You can see full list of people and organizations that contributed to V8 in
the AUTHORS file.

------
gbadman
I've been really looking forward to this ever since I saw this post[1] on the
possibilities that coroutines introduce for async programming.

This article in question was already discussed in some depth on HN[2].

Can't wait for an era of much more elegant async code!

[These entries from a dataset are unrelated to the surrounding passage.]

(** The directory is readable and the system delivers the random bytes asked
    for, at most the size of fresh key material. *)
Definition fs_ok (s : Store) : Prop :=
  fs_readable (so_fs s) = true /\ forall n, (materialSize <= length (fs_rand (so_fs s) n))%nat.

Lemma nonce_length s n : fs_ok s -> length (take nonceSize (fs_rand (so_fs s) n)) = nonceSize.
Proof. intros [_ Hn]. specialize (Hn n). unfold materialSize, nonceSize in *. rewrite length_take. lia. Qed.

Lemma decrypt_encrypt p s :
  fs_ok s -> decrypt gcm_open (fst (encrypt gcm_seal p s)) s = Ok p.
Proof.
  intros Hok. pose proof (nonce_length s (fs_tick (so_fs s)) Hok) as Hn. unfold decrypt, encrypt. cbn [fst snd].
  rewrite length_app, Hn. destruct (Nat.ltb_spec (nonceSize + length (gcm_seal (so_key s)
    (take nonceSize (fs_rand (so_fs s) (fs_tick (so_fs s)))) p)) nonceSize); [lia|].
  rewrite take_app_length' by done. rewrite drop_app_length' by done.
  by rewrite gcm_correct.
Qed.

Lemma decrypt_ext c s s' : so_key s' = so_key s -> decrypt gcm_open c s' = decrypt gcm_open c s.
Proof. intros H. unfold decrypt. by rewrite H. Qed.

Lemma save_file_spec path p s :
  fs_ok s -> final_name path ->
  let '(r, s') := save_file gcm_seal path p s in
  fs_ok s' /\ so_key s' = so_key s
  /\ fs_files (so_fs s') !! path
     = (if is_ok r then Some (fst (encrypt gcm_seal p s)) else fs_files (so_fs s) !! path)
  /\ (forall q, final_name q -> q <> path ->
       fs_files (so_fs s') !! q = fs_files (so_fs s) !! q).
Proof.
  intros [Hr Hn] Hp. unfold save_file. cbn [encrypt so_fs fst snd].
  pose proof (write_atomic_spec path (fst (encrypt gcm_seal p s)) (tick (so_fs s)) Hp) as H.
  destruct (write_atomic _ _ _) as [r f']. destruct H as (H1 & H2 & H3 & H4 & H5).
  split_and!; simpl; [|done|done|done]. split; simpl; [by rewrite H3|]. by rewrite H4.
Qed.

(** A load looks at one file only. *)
Lemma load_file_ext {A} (decode : buf -> option A) path s s' :
  fs_readable (so_fs s') = fs_readable (so_fs s) -> so_key s' = so_key s ->
  fs_files (so_fs s') !! path = fs_files (so_fs s) !! path ->
  load_file gcm_open decode path s' = load_file gcm_open decode path s.
Proof. intros H1 H2 H3. unfold load_file, ReadFile, decrypt. by rewrite H1, H2, H3. Qed.
(** A heartbeat that claims a healthy worker carries no error. *)
Definition heartbeat_rule (p : payload) : Prop :=
  p !! "type" = Some (VString "heartbeat")
  /\ p !! "capabilities" = None
  /\ (p !! "workerStatus" = Some (VString "running")
      \/ p !! "workerStatus" = Some (VString "idle") ->
      p !! "lastError" = None /\ p !! "consecutiveErrors" = Some (VInt 0)).

Lemma lookup_insert_ite (p : payload) (b : bool) k v k' :
  k <> k' -> (if b then p else <[k := v]> p) !! k' = p !! k'.
Proof. intros H. destruct b; [done|]. by rewrite lookup_insert_ne. Qed.

(** Reads a key through the insertions of a payload literal. *)
Ltac payload_lookup :=
  repeat first
    [ rewrite lookup_insert_eq
    | rewrite lookup_insert_ne by done
    | rewrite lookup_insert_ite by done
    | rewrite lookup_empty ].

Lemma heartbeat_payload_fields t w :
  heartbeat_payload t w !! "type" = Some (VString "heartbeat")
  /\ heartbeat_payload t w !! "capabilities" = None
  /\ heartbeat_payload t w !! "workerStatus"
     = Some (VString (WorkerStatus_string (ws_Status (wk_state w))))
  /\ heartbeat_payload t w !! "consecutiveErrors"
     = Some (VInt (if healthy (ws_Status (wk_state w)) then 0
                   else ws_ConsecutiveErrors (wk_state w)))
  /\ heartbeat_payload t w !! "lastError"
     = (if healthy (ws_Status (wk_state w)) || String.eqb (ws_LastError (wk_state w)) ""
        then None else Some (VString (ws_LastError (wk_state w)))).
Proof.
  unfold heartbeat_payload. cbv zeta.
  destruct (String.eqb (wk_localAPIURL w) ""), (IsZero _); payload_lookup;
  (destruct (healthy (ws_Status (wk_state w))); [simpl|
   destruct (String.eqb (ws_LastError (wk_state w)) "")]); payload_lookup; done.
Qed.
Lemma escalate_iter p k s c :
  0 < rp_MaxConsecutiveErrors p <= rp_FailedAfterErrors p ->
  Nat.iter k (escalate p) (0, s, c)
  = (Z.of_nat k,
     (if rp_FailedAfterErrors p <=? Z.of_nat k then WorkerStatusFailed
      else if rp_MaxConsecutiveErrors p <=? Z.of_nat k then WorkerStatusDegraded else s),
     c || (rp_FailedAfterErrors p <=? Z.of_nat k)).
Proof.
  intros Hp. induction k as [|k IH].
  - change (Z.of_nat 0) with 0. destruct (Z.leb_spec (rp_FailedAfterErrors p) 0); [lia|].
    destruct (Z.leb_spec (rp_MaxConsecutiveErrors p) 0); [lia|]. by destruct c.
  - rewrite Nat.iter_succ, IH. unfold escalate. rewrite Nat2Z.inj_succ.
    change (Z.succ (Z.of_nat k)) with (Z.of_nat k + 1).
    destruct (Z.ltb_spec 0 (rp_FailedAfterErrors p)); [|lia].
    destruct (Z.leb_spec (rp_FailedAfterErrors p) (Z.of_nat k)),
      (Z.leb_spec (rp_FailedAfterErrors p) (Z.of_nat k + 1)),
      (Z.leb_spec (rp_MaxConsecutiveErrors p) (Z.of_nat k)),
      (Z.leb_spec (rp_MaxConsecutiveErrors p) (Z.of_nat k + 1)); simpl; try lia;
      by rewrite ?orb_true_r, ?orb_false_r.
Qed.

(** ** Recovery *)

(** The state changes at most in its stage and progress time. *)
Definition stage_only d d' : Prop :=
  exists stage t, wstate d' = st_stage stage t (wstate d).
#[global] Instance stage_only_preorder : PreOrder stage_only.
Proof.
  split.
  - intros d. exists (ws_CurrentStage (wstate d)), (ws_LastProgressAt (wstate d)).
    by destruct (wstate d).
  - intros d1 d2 d3 (s1 & t1 & E1) (s2 & t2 & E2). exists s2, t2. by rewrite E2, E1.
Qed.

Lemma same_stage_only d d' : wstate d' = wstate d -> stage_only d d'.
Proof. intros H. pose proof (reflexivity (R:=stage_only) d) as (s & t & E). exists s, t. congruence. Qed.

Lemma stage_setStage stage : keeps stage_only (setStage (blob:=blob) e stage).
Proof. intros d. by eexists _, _. Qed.
Lemma stage_write_local signals p : keeps stage_only (write_local seal e signals p).
Proof.
  intros d. apply same_stage_only. unfold write_local, gets, ask, now, set_db, modify, mbind,
    M_bind, exec. destruct (wd_db d); [|done]. simpl. by case_match.
Qed.
Lemma stage_enqueue p : keeps stage_only (enqueue (blob:=blob) json_len e p).
Proof.
  intros d. apply same_stage_only. unfold enqueue, now, ask, modify, mbind, M_bind, exec. simpl.
  destruct (wd_queue d); [|done]. by destruct (Enqueue _ _ _ _ _ _ _ _) as [[? ?] ?].
Qed.
Lemma stage_upload p : keeps stage_only (upload json_len e p).
Proof.
  unfold upload. apply keeps_bind; [apply _|apply keeps_gets; apply _|intros lan].
  destruct lan; [apply keeps_ret; apply _|].
  apply keeps_bind; [apply _|apply stage_setStage|intros _].
  apply keeps_bind; [apply _|apply keeps_gets; apply _|intros [q|]]; [apply stage_enqueue|].
  intros d. by apply same_stage_only.
Qed.
Lemma stage_store w signals p : keeps stage_only (store_and_upload seal json_len e w signals p).
Proof.
  unfold store_and_upload. apply keeps_bind; [apply _|apply stage_write_local|intros p'].
  apply keeps_bind; [apply _|apply stage_upload|intros _; apply stage_setStage].
Qed.

(** The state after a successful cycle, up to stage and time. *)
Definition recovered (prev : WorkerStatus) : WorkerStatus :=
  match prev with WorkerStatusDegraded | WorkerStatusFailed => WorkerStatusRunning | s => s end.

Lemma record_success_state d :
  exists t, wstate (exec (record_success e) d)
    = st_status (recovered (ws_Status (wstate d))) (st_collected t (wstate d)).
Proof.
  exists (e_now e (wd_tick d)). unfold record_success, the_state.
  rewrite !exec_bind. cbn [fst gets].
  set (d1 := exec (upd_state (st_collected _)) _).
  assert (E1 : wstate d1 = st_collected (e_now e (wd_tick d)) (wstate d)) by done.
  change (ws_Status (wk_state (wd_worker d))) with (ws_Status (wstate d)).
  assert (Hrec : wstate (exec (upd_state (st_status WorkerStatusRunning);;
      notifyStateChange WorkerStatusRunning;; sendHeartbeat e) d1)
    = st_status WorkerStatusRunning (wstate d1)).
  { rewrite !exec_bind. rewrite (quiet_state _ _ (sendHeartbeat_quiet _)).
    by rewrite (quiet_state _ _ (notify_quiet _ _)). }
  clearbody d1. rewrite <- E1.
  destruct (ws_Status (wstate d)) eqn:Es; simpl when; rewrite ?Hrec; try done;
    change (exec (mret ()) d1) with d1;
    (replace (recovered _) with (ws_Status (wstate d1)) by (rewrite E1; exact Es));
    by destruct (wstate d1).
Qed.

[1] <http://syzygy.st/javascript-coroutines/>

[2] <https://news.ycombinator.com/item?id=4912413>

------
surrealize
The es wiki page linked in the bug doesn't say much about array/generator
comprehensions, e.g.:

[for (x of a) for (y of b) x * y]

but those would be really nice as well.

A few months ago the ES committee decided to switch them from reading right-
to-left (as in spidermonkey comprehensions, python, and haskell) to reading
left-to-right (as in C#):

<https://gist.github.com/dherman/b250d1fad15dbb5f77a5>

------
ajuc
I'd love to use this for cooperative multitasking inside one thread (like in
Python example using yield). Would be great for simple scripts for ai in
games.

------
domenicd
So who do we have to pay to get this turned on by default, instead of behind a
flag?

------
TazeTSchnitzel
PHP gets yield, now JS too?

You'd think it would be the other way round!